When circumstances call for action, but timidity or fear stand as obstacles to  moral responses to those demands, one’s philosophies are meaningless. Beliefs in what is “right” are hollow when the prospect of facing potential risks outweighs the certainty of the results of inaction. Somewhere along the spectrum between very real danger and the illusion of risk, cowardice may come into play. Yet no one wants to admit to cowardice. Explanations for inaction, when situations scream for immediate response, rarely include cowardice. But there comes a point when one’s refusal to act—fueled by fear for the consequences to oneself, whether personal safety or potential damage to one’s image—cannot be adequately explained by anything else. Fervent support for others’ difficult reactions to perilous conditions may be beneficial to one’s self-esteem, but others’ bravery is not a legitimate proxy for one’s own fortitude. Or lack thereof. Cowardice probably is far more common than courage, though it is extremely difficult to measure either and impossible to compare their prevalence.

The foregoing paragraph offers an abstraction of reality. Sometimes, reality is too brutal; it can be safely approached only by stepping around it, gingerly. By so doing, the brutality of reality may be made even more clear.  And cowardice steps up and confidently proclaims its legitimacy.
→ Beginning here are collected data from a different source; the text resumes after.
Lemma kept_evict_line line : steps keeps_l1 (evict_line (P := P) linkUp linkDown line).
Proof. unfold evict_line. steps_walk. Qed.
#[local] Hint Resolve kept_evict_line : steps.
Lemma kept_handleEviction a line : steps keeps_l1 (handleEviction (P := P) linkUp linkDown a line).
Proof. unfold handleEviction. steps_walk. Qed.
#[local] Hint Resolve kept_handleEviction : steps.
Lemma kept_allocateLine p line : steps keeps_l1 (allocateLine (P := P) linkUp linkDown p line).
Proof. unfold allocateLine, null_deref, undefined. steps_walk. Qed.
#[local] Hint Resolve kept_allocateLine : steps.
Lemma kept_processCacheMiss p line b : steps keeps_l1 (processCacheMiss (P := P) linkUp linkDown p line b).
Proof. unfold processCacheMiss. steps_walk. Qed.
#[local] Hint Resolve kept_processCacheMiss : steps.

Lemma kept_upgrade line st : steps keeps_l1 (upgrade_if_last_level (P := P) line st).
Proof. unfold upgrade_if_last_level. steps_walk. Qed.
Lemma kept_profile_miss p b cmd r st a l : steps keeps_l1 (profile_miss (P := P) p b cmd r st a l).
Proof. unfold profile_miss. steps_walk. Qed.
Lemma kept_profile_hit p b cmd r st a : steps keeps_l1 (profile_hit (P := P) p b cmd r st a).
Proof. unfold profile_hit. steps_walk. Qed.
Lemma kept_request_line p line cmd st : steps keeps_l1 (request_line (P := P) linkUp linkDown p line cmd st).
Proof. unfold request_line. steps_walk. Qed.
Lemma kept_write_line p line o : steps keeps_l1 (write_line (P := P) p line o).
Proof. unfold write_line. steps_walk. Qed.
Lemma kept_fail_flush p line b cmd st : steps keeps_l1 (fail_flush (P := P) linkUp linkDown p line b cmd st).
Proof. unfold fail_flush. steps_walk. Qed.
Lemma kept_allocate_or_reject p : steps keeps_l1 (allocate_or_reject (P := P) p).
Proof. unfold allocate_or_reject. steps_walk. Qed.
Lemma kept_surrender p line d st : steps keeps_l1 (surrender (P := P) linkUp linkDown p line d st).
Proof. unfold surrender. steps_walk. Qed.
Lemma kept_stall_for_lock p line b : steps keeps_l1 (stall_for_lock (P := P) p line b).
Proof. unfold stall_for_lock. steps_walk. Qed.
Lemma kept_profile_inv cmd st line : steps keeps_l1 (profile_inv (P := P) cmd st line).
Proof. unfold profile_inv. steps_walk. Qed.
Lemma kept_front_request a : steps keeps_l1 (front_request (P := P) a).
Proof. unfold front_request. steps_walk. Qed.
Lemma kept_copy_memFlags p q : steps keeps_l1 (copy_memFlags (P := P) p q).
Proof. unfold copy_memFlags. steps_walk. Qed.
Lemma kept_is_local_prefetch p : steps keeps_l1 (is_local_prefetch (P := P) p).
Proof. unfold is_local_prefetch. steps_walk. Qed.
Lemma kept_respond_with_line p line o b : steps keeps_l1 (respond_with_line (P := P) linkUp linkDown p line o b).
Proof. unfold respond_with_line. steps_walk. Qed.
Lemma kept_fill_line p line : steps keeps_l1 (fill_line (P := P) p line).
Proof. unfold fill_line. steps_walk. Qed.
Lemma kept_start_reservation p line : steps keeps_l1 (start_reservation (P := P) p line).
Proof. unfold start_reservation. steps_walk. Qed.
#[local] Hint Resolve kept_upgrade kept_profile_miss kept_profile_hit kept_request_line
  kept_write_line kept_fail_flush kept_allocate_or_reject kept_surrender kept_stall_for_lock
  kept_profile_inv kept_front_request kept_copy_memFlags kept_is_local_prefetch
  kept_respond_with_line kept_fill_line kept_start_reservation : steps.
I spent quite a long time with my primary care doctor yesterday. The purpose of the visit, a thorough follow-up appointment, seemed almost tangential because we got into a discussion of politics, morality, conservatism versus liberalism, and a host of more concrete issues. Despite the fact that the two of us gravitate toward opposite ends of the spectrum of political and social philosophies, we share a number of opinions about social and political issues. And we seem to share an interest in civil conversation, discussion, debate, and argument about matters on which we disagree. Both of us feel strongly that compromise on philosophical disagreements is absolutely necessary for progress. Stalemates resulting from obstinate refusal to compromise are unnecessary and irresponsible. I appreciated the opportunity to experience a conversation with my doctor, as opposed to what I have become used to: an almost mechanical exchange in which the humanity of neither doctor nor patient is acknowledged.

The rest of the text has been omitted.